La motorisation d’un volet roulant soulève souvent des interrogations sur sa consommation électrique. Cette question est légitime, notamment en rénovation, où l’on cherche à améliorer le confort sans augmenter inutilement les consommations du logement.
Cette page explique de manière factuelle comment se répartit la consommation d’un volet roulant motorisé, quels sont les facteurs qui l’influencent et ce que cela représente concrètement au quotidien.

Comment consomme un volet roulant motorisé ?
Un volet roulant motorisé consomme essentiellement pendant la montée ou la descente. En dehors de ces phases, il ne consomme pas d’énergie liée au mouvement. La consommation est donc ponctuelle et liée à la durée d’utilisation (quelques secondes par manœuvre).
Exemples chiffrés : 230 V et solaire
Pour rendre les choses plus concrètes, voici des ordres de grandeur basés sur des puissances nominales courantes en 230 V (exemple typique : moteur tubulaire 20 Nm). La consommation réelle dépendra toujours de l’état du volet (guidage, frottements) et du réglage.
| Type | Ce qu’on observe en pratique | Ordre de grandeur |
|---|---|---|
| Moteur 230 V – exemple 20 Nm | Puissance nominale pendant la manœuvre (montée/descente) | ≈ 145 à 160 W |
| Manœuvre (montée ou descente) | Durée typique d’une manœuvre | ≈ 10 à 20 s |
| Consommation par manœuvre | Énergie = Puissance × Temps (ex. 160 W × 15 s) | ≈ 0,0006 à 0,001 kWh |
| Volet roulant solaire | Pas de consommation sur le réseau 230 V (alimentation par panneau + batterie) | 0 kWh sur le secteur (consommation “déportée”) |
Lecture simple : même si le moteur “tire” une puissance non négligeable pendant quelques secondes, l’énergie consommée par manœuvre reste très faible à l’échelle d’un logement.

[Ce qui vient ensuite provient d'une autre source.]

Lemma decision_allowed i t : auto_promotion_decision i = Ok t <-> allowed i t.
Proof.
  unfold auto_promotion_decision. split.
  - intros Hd. destruct (tip_ready i) eqn:H1; [|done]. destruct (is_fenced i) eqn:H2; [done|].
    destruct (primary_link_up i) eqn:H3; [done|]. destruct (primary_link_down_for i <? PRIMARY_DOWN_GRACE) eqn:H4; [done|].
    unfold leader_lease_check in Hd. destruct (quorum_ack_age i) as [age|] eqn:H5; [|done].
    destruct (age <=? QUORUM_ACK_MAX_AGE) eqn:H6; [|done]. cbn [rbind negb] in Hd.
    destruct (negb (primary_observed i) && (last_sequence (i_local_tip i) =? 0)) eqn:H7; [done|].
    destruct (judge_peers (i_local_tip i) (peers i)) as [[]|] eqn:H8; [|done]. cbn [rbind] in Hd.
    destruct (judge_policy (ack_policy i)) as [[]|] eqn:H9; [|done]. cbn [rbind] in Hd.
    destruct (i_term i <=? fence_epoch i) eqn:H10; [done|]. unfold election_term in Hd.
    destruct (i_term i =? NONE) eqn:H11; [done|]. destruct (i_term i =? MANUAL) eqn:H12; [done|]. injection Hd as <-. zb.
    constructor; try done.
    + by exists age.
    + by apply judge_peers_ok.
    + destruct (ack_policy i) as [[]|]; try done; by eexists.
  - intros [H1 H2 H3 H4 (age & H5 & H6) H7 H8 (p & H9 & H10) (-> & H11 & H12 & H13)]. rewrite H1, H2, H3. cbn [negb].
    rewrite (proj2 (Z.ltb_ge _ _)) by done. unfold leader_lease_check. rewrite H5, (proj2 (Z.leb_le _ _)) by done. cbn [rbind].
    assert (Hb : negb (primary_observed i) && (last_sequence (i_local_tip i) =? 0) = false).
    { destruct H7 as [->|Hz]; [done|]. apply andb_false_iff. right. by apply Z.eqb_neq. }
    rewrite Hb. rewrite (proj2 (judge_peers_ok _ _) H8). cbn [rbind]. rewrite H9.
    assert (Hp : judge_policy (Some p) = Ok tt) by by destruct p. rewrite Hp. cbn [rbind].
    rewrite (proj2 (Z.leb_gt _ _)) by done. unfold election_term.
    by rewrite (proj2 (Z.eqb_neq _ _) H12), (proj2 (Z.eqb_neq _ _) H13).
Qed.
End Decision.

(** ** The promotion thread *)

Module Thread.
Import Recency Request Decision.

Definition ROLE_LEADER : Z := 3.
Definition NO_QUORUM_ACK : Z := u64_max.
Definition millis_since_quorum_ack (raw : Z) : option Z := if raw =? NO_QUORUM_ACK then None else Some raw.

(** What one rule's loads return. The atomics are read again by each rule, so
    each has a view of its own; [manual] is whether an operator's [PROMOTE]
    lands before the rule looks at the request, [races] whether one lands
    between that look and the rule's own. *)
Record View := {
  running : bool;
  role : Z;
  term : Z;
  leader_id : Z;
  quorum_ack : Z;
  v_tip_ready : bool;
  v_fenced : bool;
  v_epoch : Z;
  v_seq : Z;
  lineage : option Z;
  requested : AckPolicy;
  v_link_up : bool;
  v_observed : bool;
  tips : PeerTips;
  now : Z;
  hold_now : Z;
  manual : bool;
  races : bool
}.

(** One iteration: the shutdown flag, the loop's own loads and clock
    readings, a view per rule, and a [PROMOTE] before the last look. *)
Record Poll := {
  stop : bool;
  h_link_up : bool;
  h_down_at : Z;
  h_down_read : Z;
  h_term : Z;
  h_leader : bool;
  h_led_at : Z;
  h_led_read : Z;
  promote_view : View;
  challenge_view : View;
  stand_view : View;
  last_manual : bool
}.

(** The thread's clocks and what it last logged, and the shared words it
    writes. *)
Record Watch := {
  link_down_since : option Z;
  leader_since : option (Z * Z);
  last_refused : option (Z * Refusal);
  behind_since : option (Z * Z * Z);
  last_nudged_term : Z;
  stand_down_reason : option StandDown;
  word : Z;
  elect_requested : bool;
  elect_enabled : bool
}.

Section thread.
Context (node_id : Z) (peer_ids : list Z).

Definition with_clocks (w : Watch) (down : option Z) (led : option (Z * Z)) : Watch :=
  {| link_down_since := down; leader_since := led; last_refused := last_refused w; behind_since := behind_since w;
     last_nudged_term := last_nudged_term w; stand_down_reason := stand_down_reason w; word := word w;
     elect_requested := elect_requested w; elect_enabled := elect_enabled w |}.
Definition with_word (w : Watch) (x : Z) (refused : option (Z * Refusal)) : Watch :=
  {| link_down_since := link_down_since w; leader_since := leader_since w; last_refused := refused; behind_since := behind_since w;
     last_nudged_term := last_nudged_term w; stand_down_reason := stand_down_reason w; word := x;
     elect_requested := elect_requested w; elect_enabled := elect_enabled w |}.
Definition with_challenge (w : Watch) (behind : option (Z * Z * Z)) (nudged : Z) (elect : bool) : Watch :=
  {| link_down_since := link_down_since w; leader_since := leader_since w; last_refused := last_refused w; behind_since := behind;
     last_nudged_term := nudged; stand_down_reason := stand_down_reason w; word := word w;
     elect_requested := elect; elect_enabled := elect_enabled w |}.
Definition with_stand (w : Watch) (reason : option StandDown) (enabled : bool) : Watch :=
  {| link_down_since := link_down_since w; leader_since := leader_since w; last_refused := last_refused w; behind_since := behind_since w;
     last_nudged_term := last_nudged_term w; stand_down_reason := reason; word := word w;
     elect_requested := elect_requested w; elect_enabled := enabled |}.

(** An operator's [PROMOTE], if one lands. *)
Definition promoted (lands : bool) (w : Watch) : Watch :=
  if lands then with_word w (snd (request (word w) Manual)) (last_refused w) else w.

Definition view_tip (v : View) : JournalTip := {| tip_epoch := v_epoch v; last_sequence := v_seq v |}.

Definition inputs (v : View) (down_for leader_for : Z) : AutoPromotionInputs :=
  {| tip_ready := v_tip_ready v; is_fenced := v_fenced v;
     ack_policy := effective_ack_policy (lineage v) (requested v);
     primary_link_up := v_link_up v; primary_link_down_for := down_for;
     quorum_ack_age := millis <$> millis_since_quorum_ack (quorum_ack v);
     primary_observed := v_observed v; i_local_tip := view_tip v;
     peers := map (fun p => (p, observe_peer (tips v) p leader_for (now v))) peer_ids;
     i_term := term v; fence_epoch := v_epoch v |}.

Definition consider_auto_promotion (w : Watch) (v : View) (down_for leader_for : Z) : Watch :=
  let w := promoted (manual v) w in
  if negb (running v) || negb (role v =? ROLE_LEADER) || is_requested (word w) then w
  else
    match auto_promotion_decision (inputs v down_for leader_for) with
    | Ok elected =>
      let w := promoted (races v) w in
      with_word w (snd (request (word w) (Election elected))) (last_refused w)
    | Err reason => with_word w (word w) (Some (term v, reason))
    end.

Definition consider_challenger_nudge (w : Watch) (v : View) (down_for : Z) : Watch :=
  let w := promoted (manual v) w in
  let quiet := with_challenge w None (last_nudged_term w) (elect_requested w) in
  if negb (running v) || (role v =? ROLE_LEADER) || is_requested (word w) then quiet
  else if (leader_id v =? 0) || (leader_id v =? node_id) then quiet
  else
    let leader_tip := match sample (tips v) (leader_id v) (now v) with
                      | Some (tip, age) => if age <=? PEER_TIP_GRACE then Some tip else None
                      | None => None end in
    if negb (challenger_should_campaign (v_tip_ready v) (v_fenced v) (v_link_up v) down_for (view_tip v) leader_tip) then quiet
    else
      let fresh := with_challenge w (Some (leader_id v, term v, hold_now v)) (last_nudged_term w) (elect_requested w) in
      match behind_since w with
      | Some (l, t, since) =>
        if (l =? leader_id v) && (t =? term v) then
          if (sat_sub (hold_now v) since <? CHALLENGER_HOLD_DOWN) || (last_nudged_term w =? term v) then w
          else with_challenge w (behind_since w) (term v) true
        else fresh
      | None => fresh
      end.

Definition consider_election_stand_down (w : Watch) (v : View) : Watch :=
  let samples := omap (fun p => sample (tips v) p (now v)) peer_ids in
  let reason := election_should_stand_down (v_tip_ready v) (v_fenced v) (view_tip v) samples in
  with_stand w reason (match reason with None => true | Some _ => false end).

(** The loop's own clocks. *)
Definition clocks (w : Watch) (p : Poll) : Watch :=
  with_clocks w
    (if h_link_up p then None else match link_down_since w with None => Some (h_down_at p) | s => s end)
    (if negb (h_leader p) then None
     else match leader_since w with
          | Some (t, s) => if t =? h_term p then Some (t, s) else Some (h_term p, h_led_at p)
          | None => Some (h_term p, h_led_at p)
          end).
Definition down_for (w : Watch) (p : Poll) : Z := match link_down_since w with Some s => sat_sub (h_down_read p) s | None => 0 end.
Definition led_for (w : Watch) (p : Poll) : Z := match leader_since w with Some (_, s) => sat_sub (h_led_read p) s | None => 0 end.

Les facteurs qui font varier la consommation
Le premier facteur est le poids du tablier (dimensions, matériau des lames). Viennent ensuite l’état des coulisses, l’alignement, les frottements et les réglages. Un volet qui force consomme plus et fatigue davantage le moteur.

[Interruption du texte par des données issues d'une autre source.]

(** The gate has seen the changes [done]: the first of them took effect, each
    confirmed, and the others are the ones it holds. *)
Record tracks (done : list PendingChange) (g : DurabilityGate) : Prop := {
  tr_inv : ginv seen (fun _ _ _ => True) g;
  tr_applied : exists applied, done = applied ++ pending g /\ witnessed applied /\
    active_policy g = policy_of p0 applied /\ applied_through g = p_wire_seq <$> last applied
}.

Lemma tracks_same done g g' : ginv seen (fun _ _ _ => True) g' -> pending g' = pending g -> active_policy g' = active_policy g ->
  applied_through g' = applied_through g -> tracks done g -> tracks done g'.
Proof. intros Hg Hp Ha Ht [_ (applied & H1 & H2 & H3 & H4)]. split; [done|]. exists applied. by rewrite Hp, Ha, Ht. Qed.

(** A change newer than those applied takes effect. *)
Lemma change_applied applied rest c g now :
  orderly (applied ++ c :: rest) -> applied_through g = p_wire_seq <$> last applied ->
  let g' := apply_change g (p_wire_seq c) (to_byte (p_policy c)) now in
  active_policy g' = p_policy c /\ applied_through g' = Some (p_wire_seq c) /\ pending g' = pending g.
Proof.
  intros Ho Ht. cbv zeta. unfold apply_change, is_stale. rewrite Ht.
  assert (Hs : match p_wire_seq <$> last applied with Some through => p_wire_seq c <=? through | None => false end = false).
  { destruct (last applied) as [d|] eqn:Hl; [|done]. cbn. apply Z.leb_gt. eapply orderly_before; [exact Ho|by apply last_Some_elem_of|by left]. }
  rewrite Hs, from_to_byte. unfold switch_to. case_bool_decide as Hn; [by cbn in *|]. by cbn.
Qed.

Lemma tracks_front done g c rest now :
  orderly done -> tracks done g -> pending g = c :: rest -> confirmed seen (active_policy g) (p_wire_seq c) ->
  tracks done (apply_front_pending g now) /\ pending (apply_front_pending g now) = rest.
Proof.
  intros Ho [Hg (applied & H1 & H2 & H3 & H4)] Hp Hc.
  destruct (apply_front_evolves seen _ g c rest now Hg Hp (or_introl Hc)) as [He Hrest]. split; [|done].
  split; [apply He|]. exists (applied ++ [c]). rewrite Hrest, <- app_assoc. cbn [Datatypes.app]. rewrite Hp in H1. split; [done|].
  rewrite H3 in Hc. split; [by apply witnessed_snoc|]. rewrite policy_of_snoc, last_snoc. cbn [fmap option_fmap option_map].
  unfold apply_front_pending in *. rewrite Hp in *. rewrite H1 in Ho.
  by destruct (change_applied applied rest c (with_pending g rest) now Ho H4) as (-> & -> & _).
Qed.

Lemma tracks_settle done jp now ps : forall g, orderly done -> tracks done g -> pending g = ps ->
  tracks done (settle_loop ps g jp now).
Proof.
  induction ps as [|c rest IH]; intros g Ho Ht Hp; [done|]. cbn [settle_loop].
  destruct (_ && _) eqn:Hc; [done|].
  assert (Hu : p_unwitnessed c = false).
  { destruct Ht as [_ (applied & H1 & _)], Ho as [_ Hf]. rewrite H1, Hp in Hf. by apply Forall_app in Hf as [_ [? _]%Forall_cons_1]. }
  rewrite Hu in Hc. cbn [andb negb] in Hc. rewrite andb_true_r in Hc. zb.
  destruct (tracks_front done g c rest now Ho Ht Hp) as [Ht' Hp'].
  { eapply confirmed_le; [exact Hc|]. apply (gi_cached _ _ _ (tr_inv _ _ Ht)). }
  by apply IH.
Qed.

Lemma observe_pass_fields g needed p : forced p = None ->
  let g1 := settle_pending_if_durable g (journal_pos p) (now_switch p) in
  let g' := (observe_pass g needed p).1 in
  pending g' = pending g1 /\ active_policy g' = active_policy g1 /\ applied_through g' = applied_through g1.
Proof.
  intros Hf. unfold observe_pass, observe_forced. rewrite Hf. destruct (evaluate_gate _ _ _ _ _) as [status bl]. cbn [fst].
  unfold accrual_step. destruct (Timer.tick _ _ _ _ _) as [[e|] t]; [|done]. by destruct (Logger.logger_tick _ _ _ _ _) as [[l u] ln].
Qed.

Lemma release_fields g l now : let g' := (degraded_release_open g l now).2 in
  pending g' = pending g /\ active_policy g' = active_policy g /\ applied_through g' = applied_through g.
Proof. unfold degraded_release_open. destruct (grace g); [|done]. by destruct l. Qed.

(** A pass the gate reads, with nothing forced on it. *)
Definition unforced (p : Pass) : Prop := seen p /\ forced p = None.

Lemma unforced_good p : unforced p -> good_pass seen (fun _ _ _ => True) p.
Proof. intros [Hs Hf]. by split. Qed.

Lemma tracks_observe done g needed p : orderly done -> unforced p -> tracks done g -> tracks done (observe_pass g needed p).1.
Proof.
  intros Ho Hp Ht. destruct (observe_pass_fields g needed p (proj2 Hp)) as (H1 & H2 & H3).
  eapply tracks_same; [|exact H1|exact H2|exact H3|by apply tracks_settle].
  by destruct (observe_pass_evolves seen _ g needed p (tr_inv _ _ Ht) (unforced_good p Hp)) as [[] _].
Qed.

Lemma tracks_wait done needed passes : forall g h o g' h' rest, orderly done -> Forall unforced passes -> tracks done g ->
  wait_durable g needed h passes = Done o g' h' rest ->
  tracks done g' /\ (pending g = [] -> pending g' = []).
Proof.
  induction passes as [|p passes IH]; intros g h o g' h' rest Ho Hu Ht; cbn [wait_durable]; [done|].
  apply Forall_cons_1 in Hu as [Hp Hu]. destruct (shutdown p); [intros [= <- <- <- <-]; by split|].
  pose proof (tracks_observe done g needed p Ho Hp Ht) as Ht1.
  assert (Hpe : pending g = [] -> pending (observe_pass g needed p).1 = []).
  { intros He. destruct (observe_pass_fields g needed p (proj2 Hp)) as (-> & _). unfold settle_pending_if_durable. by rewrite He. }
  destruct (observe_pass g needed p) as [g1 bl]. cbn [fst] in Ht1, Hpe.
  destruct (needed <=? cached_durable_pos g1) eqn:Ec.
  { intros [= <- <- <- <-]. split; [|done]. apply (tracks_same done g1); try done.
    apply (evolves_same seen (fun _ _ _ => True) g1); try done; [apply Ht1|]. cbn. apply (gi_cached _ _ _ (tr_inv _ _ Ht1)). }
  destruct (needed <=? journal_pos p).
  2:{ intros Hw. destruct (IH _ _ _ _ _ _ Ho Hu Ht1 Hw). split; [done|auto]. }
  destruct (release_fields g1 (loss p) (now_release p)) as (R1 & R2 & R3).
  pose proof (ev_inv _ _ _ _ (release_evolves seen (fun _ _ _ => True) g1 (loss p) (now_release p) (tr_inv _ _ Ht1))) as Hg2.
  destruct (degraded_release_open g1 (loss p) (now_release p)) as [op g2]. cbn [snd] in *.
  assert (Ht2 : tracks done g2) by (by eapply tracks_same). destruct op.
  - intros [= <- <- <- <-]. split; [done|]. rewrite R1. done.
  - intros Hw. destruct (IH _ _ _ _ _ _ Ho Hu Ht2 Hw). split; [done|]. rewrite R1 in *. auto.
Qed.

Lemma wait_rest needed passes : forall g h o g' h' rest,
  wait_durable g needed h passes = Done o g' h' rest -> exists used, passes = used ++ rest.
Proof. intros g h o g' h' rest Hw. destruct (wait_spec _ _ _ _ _ _ _ _ Hw) as (used & -> & _). by exists used. Qed.

Lemma tracks_pending done now fuel : forall g h passes o g' h' rest, orderly done -> Forall unforced passes -> tracks done g ->
  admit_pending fuel g h now passes = Done o g' h' rest ->
  tracks done g' /\ Forall unforced rest /\ (o = Open Policy -> pending g' = []).
Proof.
  induction fuel as [|fuel IH]; intros g h passes o g' h' rest Ho Hu Ht; cbn [admit_pending]; [done|].
  destruct (pending g) as [|c cs] eqn:Ep; [by intros [= <- <- <- <-]|].
  destruct (cached_durable_pos g <? p_wire_seq c) eqn:Ec; zb.
  2:{ destruct (tracks_front done g c cs now Ho Ht Ep) as [Ht' _]; [|by apply IH].
      eapply confirmed_le; [exact Ec|apply (gi_cached _ _ _ (tr_inv _ _ Ht))]. }
  destruct (wait_durable g (p_wire_seq c) (starting h) passes) as [o1 g1 h1 r1| |] eqn:Ew; [|done|done].
  destruct (tracks_wait done _ _ _ _ _ _ _ _ Ho Hu Ht Ew) as [Ht1 _].
  destruct (wait_spec _ _ _ _ _ _ _ _ Ew) as (used & -> & Hs). apply Forall_app in Hu as [Hu1 Hu].
  destruct o1 as [[|]|]; [|by intros [= <- <- <- <-]..].
  destruct (Hs seen (fun _ _ _ => True)) as [_ Hc]; [eapply Forall_impl; [exact Hu1|apply unforced_good]|apply Ht|].
  case_bool_decide as Hh; [|by apply IH].
  destruct (pending g1) as [|c' cs1] eqn:Ep1; [done|]. injection Hh as ->.
  destruct (tracks_front done g1 c cs1 now Ho Ht1 Ep1) as [Ht2 _]; [|by apply IH].
  eapply confirmed_le; [exact Hc|apply (gi_cached _ _ _ (tr_inv _ _ Ht1))].
Qed.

Motorisation adaptée = fonctionnement plus “souple”
Un moteur correctement dimensionné fonctionne dans de bonnes conditions. À l’inverse, un moteur sous-dimensionné ou un volet mal guidé crée des contraintes inutiles (effort, échauffement, arrêts intempestifs).
Dans le doute une règle simple : qui peut le plus peut le moins, un moteur légèrement surdimensionné ne fatigue pas.
Pour sécuriser une motorisation sur l’existant, les points clés sont détaillés ici : Motoriser un volet roulant existant : points à vérifier.
Et la consommation “en veille” ?
Selon les systèmes (notamment certaines commandes radio/électroniques), il peut exister une consommation de veille très faible. Elle reste généralement marginale, mais elle peut exister sur certains ensembles. Dans tous les cas, le poste principal reste la consommation pendant le mouvement.
Quand la consommation devient un indicateur
Si un volet devient bruyant, force, ou se bloque, le moteur peut être davantage sollicité. Une hausse d’effort est souvent le signe d’un problème mécanique (frottement, tablier, coulisses, réglage). Dans ce cas, un diagnostic est préférable avant d’insister sur la motorisation.
Voir : dépannage de volet roulant et rénovation de volets roulants.
Retour terrain : sur une installation bien réglée, la consommation d’un volet roulant motorisé est très faible à l’échelle d’un logement. Un fonctionnement fluide (sans point dur) est le meilleur indicateur d’une motorisation bien adaptée.
En résumé, la motorisation consomme surtout pendant quelques secondes à chaque manœuvre. Le plus important, en rénovation, est de garantir un volet qui coulisse bien et un dimensionnement cohérent pour préserver la fiabilité dans le temps.